> _Given records_
Lemma filter_filter_implied {A : Type} (w1 w2 : A -> bool) l :
  (forall x, w1 x = true -> w2 x = true) ->
  filter w1 (filter w2 l) = filter w1 l.
Proof.
  intros H. induction l as [|x l IH]; simpl; [reflexivity|].
  destruct (w2 x) eqn:E2; simpl; rewrite IH; [reflexivity|].
  destruct (w1 x) eqn:E1; [|reflexivity].
  apply H in E1. congruence.
Qed.

Lemma counts_by_key_sum {A : Type} (key : A -> string) keys : forall l,
  NoDup keys ->
  (forall x, In x l -> In (key x) keys) ->
  Zsum (map (fun k => sql_count (fun x => String.eqb (key x) k) l) keys)
  = Z.of_nat (List.length l).
Proof.
  induction keys as [|k keys IH]; intros l Hnd Hcov; simpl.
  - destruct l as [|x l]; [reflexivity|].
    destruct (Hcov x (or_introl eq_refl)).
  - inversion Hnd as [|? ? Hk Hnd']; subst.
    rewrite (filter_length_split (fun x => String.eqb (key x) k) l).
    rewrite Nat2Z.inj_add. unfold sql_count at 1. f_equal.
    rewrite <- (IH (filter (fun x => negb (String.eqb (key x) k)) l) Hnd').
    + f_equal. apply map_ext_in. intros k' Hk'. unfold sql_count.
      rewrite filter_filter_implied; [reflexivity|].
      intros x Hx. apply String.eqb_eq in Hx. apply negb_true_iff.
      apply String.eqb_neq. intros E. apply Hk. congruence.
    + intros x Hx. apply filter_In in Hx as [Hx Hne].
      destruct (Hcov x Hx) as [E|Hin]; [|exact Hin].
      rewrite E, String.eqb_refl in Hne. discriminate.
Qed.

Lemma status_counts_sum conn :
  Zsum (map (status_count conn) (status_groups conn)) = total_claims conn.
Proof.
  unfold status_groups, total_claims.
  assert (Hp : Permutation (nodup String.string_dec (map c_Status (claims conn)))
                 (order_by String.leb
                    (nodup String.string_dec (map c_Status (claims conn)))))
    by apply order_by_perm.
  transitivity (Z.of_nat (List.length (claims conn))).
  - apply (counts_by_key_sum c_Status).
    + eapply Permutation_NoDup; [exact Hp|]. apply NoDup_nodup.
    + intros c Hc. rewrite order_by_In, nodup_In. now apply in_map.
  - unfold sql_count. f_equal. clear Hp.
    induction (claims conn) as [|c l IH]; simpl; congruence.
Qed.

(** The exact quotients 100 * count / total over the statuses present add up
    to 100 for a non-empty claims relation, and come in descending order. *)
Lemma claim_status_percentage_exact_sum conn :
  claims conn <> [] ->
  (Qsum (map snd (claim_status_percentage_exact conn)) == 100)%Q.
Proof.
  intros Hne. unfold claim_status_percentage_exact.
  rewrite <- (Qsum_perm _ _ (Permutation_map snd (order_by_perm _ _))).
  rewrite map_map. simpl.
  rewrite <- (map_map (status_count conn)
                      (fun c => exact_percentage c (total_claims conn))).
  rewrite Qsum_exact_percentage, status_counts_sum.
  unfold exact_percentage.
  assert (Hpos : 0 < total_claims conn).
  { unfold total_claims, sql_count. destruct (claims conn); [congruence|].
    simpl. lia. }
  rewrite inject_Z_mult. field.
  intros H. apply (Qeq_bool_neq (inject_Z (total_claims conn)) 0%Q); [|exact H].
  unfold Qeq_bool, inject_Z. simpl. apply Z.eqb_neq. lia.
Qed.

Lemma claim_status_percentage_exact_sorted conn :
  Sorted (fun a b => (snd b <= snd a)%Q) (claim_status_percentage_exact conn).
Proof.
  unfold claim_status_percentage_exact.
  assert (H := order_by_sorted
                 (fun a b : string * Q => Qle_bool (snd b) (snd a))).
  eapply Sorted_ind with (P := fun l => Sorted _ l);
    [constructor| |apply H].
  - intros a l _ IH Hhd. constructor; [exact IH|].
    destruct Hhd; constructor. now apply Qle_bool_iff.
  - intros a b. rewrite !Qle_bool_iff.
    destruct (Qlt_le_dec (snd a) (snd b)); [right; now apply Qlt_le_weak|now left].
Qed.

(* ================================================================= *)
(** ** The counts of the per-city rows *)

Lemma left_join_Some {A B : Type} (on : A -> B -> bool) la lb a b :
  In (a, Some b) (left_join on la lb) <-> In a la /\ In b lb /\ on a b = true.
Proof.
  unfold left_join. rewrite in_flat_map. split.
  - intros [a' [Ha Hin]]. destruct (filter (on a') lb) as [|b' m] eqn:E.
    + destruct Hin as [Hin|[]]. discriminate.
    + apply in_map_iff in Hin as [b'' [Eq Hb]]. inversion Eq; subst.
      rewrite <- E in Hb. apply filter_In in Hb. tauto.
  - intros (Ha & Hb & Hon). exists a. split; [exact Ha|].
    assert (Hin : In b (filter (on a) lb)) by (apply filter_In; tauto).
    destruct (filter (on a) lb) as [|b' m]; [destruct Hin|].
    apply in_map_iff. exists b. split; [reflexivity|exact Hin].
Qed.

Lemma nodup_length_ext (l1 l2 : list Z) :
  (forall x, In x l1 <-> In x l2) ->
  List.length (nodup Z.eq_dec l1) = List.length (nodup Z.eq_dec l2).
Proof.
  intros H. apply Permutation_length. apply NoDup_Permutation.
  - apply NoDup_nodup.
  - apply NoDup_nodup.
  - intros x. rewrite !nodup_In. apply H.
Qed.

Lemma non_null_In {A : Type} (l : list (option A)) x :
  In x (non_null l) <-> In (Some x) l.
Proof.
  induction l as [|[a|] l IH]; simpl.
  - tauto.
  - rewrite IH. split; intros [H|H]; auto; left; congruence.
  - rewrite IH. split; [auto|]. intros [H|H]; [discriminate|exact H].
Qed.

Lemma opt_text_eqb_Some a b :
  opt_text_eqb (Some a) (Some b) = true <-> a = b.
Proof.
  unfold opt_text_eqb. destruct (opt_text_eq_dec (Some a) (Some b)) as [E|E].
  - split; [congruence|reflexivity].
  - split; [discriminate|]. intros ->. now contradiction E.
Qed.

(** X20. Each row carries a provider city, the number of distinct
    Provider_ID values among the providers of that city and the number of
    distinct Receiver_ID values among the receivers of that city. *)
Lemma per_city_row_counts conn row :
  In row (get_providers_receivers_per_city_sql conn) ->
  exists city,
    City row = Some city
    /\ (exists p, In p (providers conn) /\ p_City p = city)
    /\ NumProviders row
       = Z.of_nat (List.length (nodup Z.eq_dec
           (map p_Provider_ID
              (filter (fun p => String.eqb (p_City p) city) (providers conn)))))
    /\ NumReceivers row
       = Z.of_nat (List.length (nodup Z.eq_dec
           (map r_Receiver_ID
              (filter (fun r => String.eqb (r_City r) city) (receivers conn))))).
Proof.
  unfold get_providers_receivers_per_city_sql.
  set (on := fun p r => String.eqb (p_City p) (r_City r)).
  set (joined := left_join on (providers conn) (receivers conn)).
  rewrite order_by_In, in_map_iff. intros [k [<- Hk]].
  rewrite group_keys_In in Hk. apply in_map_iff in Hk as [pr0 [<- Hpr0]].
  rewrite city_key_provider. set (city := p_City (fst pr0)).
  assert (Hp0 : In (fst pr0) (providers conn))
    by (eapply left_join_fst; exact Hpr0).
  exists city. split; [reflexivity|]. split; [now exists (fst pr0)|].
  unfold city_group, count_distinct. simpl. split; f_equal.
  - apply nodup_length_ext. intros x.
    rewrite non_null_In, !in_map_iff. split.
    + intros [pr [E Hpr]]. apply filter_In in Hpr as [Hpr Hc].
      rewrite city_key_provider in Hc. apply opt_text_eqb_Some in Hc.
      exists (fst pr). split; [congruence|]. apply filter_In. split.
      * eapply left_join_fst. exact Hpr.
      * now apply String.eqb_eq.
    + intros [p [E Hp]]. apply filter_In in Hp as [Hp Hc].
      apply String.eqb_eq in Hc.
      destruct (left_join_covers on (providers conn) (receivers conn) p Hp)
        as [ob Hob].
      exists (p, ob). split; [simpl; congruence|]. apply filter_In.
      split; [exact Hob|]. rewrite city_key_provider.
      apply opt_text_eqb_Some. exact Hc.
  - apply nodup_length_ext. intros x.
    rewrite non_null_In, !in_map_iff. split.
    + intros [[p [r|]] [E Hpr]]; simpl in E; [|discriminate].
      apply filter_In in Hpr as [Hpr Hc].
      rewrite city_key_provider in Hc. apply opt_text_eqb_Some in Hc.
      simpl in Hc. apply left_join_Some in Hpr as (Hp & Hr & Hon).
      apply String.eqb_eq in Hon.
      exists r. split; [congruence|]. apply filter_In. split; [exact Hr|].
      apply String.eqb_eq. congruence.
    + intros [r [E Hr]]. apply filter_In in Hr as [Hr Hc].
      apply String.eqb_eq in Hc.
      exists (fst pr0, Some r). split; [simpl; congruence|].
      apply filter_In. split.
      * apply left_join_Some. split; [exact Hp0|]. split; [exact Hr|].
        apply String.eqb_eq. fold city. congruence.
      * rewrite city_key_provider. apply opt_text_eqb_Some. reflexivity.
Qed.

(* ================================================================= *)
(** ** Calendar arithmetic *)

Ltac div_lia := Z.div_mod_to_equations; lia.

> _What the task asks_
Give only a number, namely how many lines in the entries above hold the word "forall".

> _Response area_
4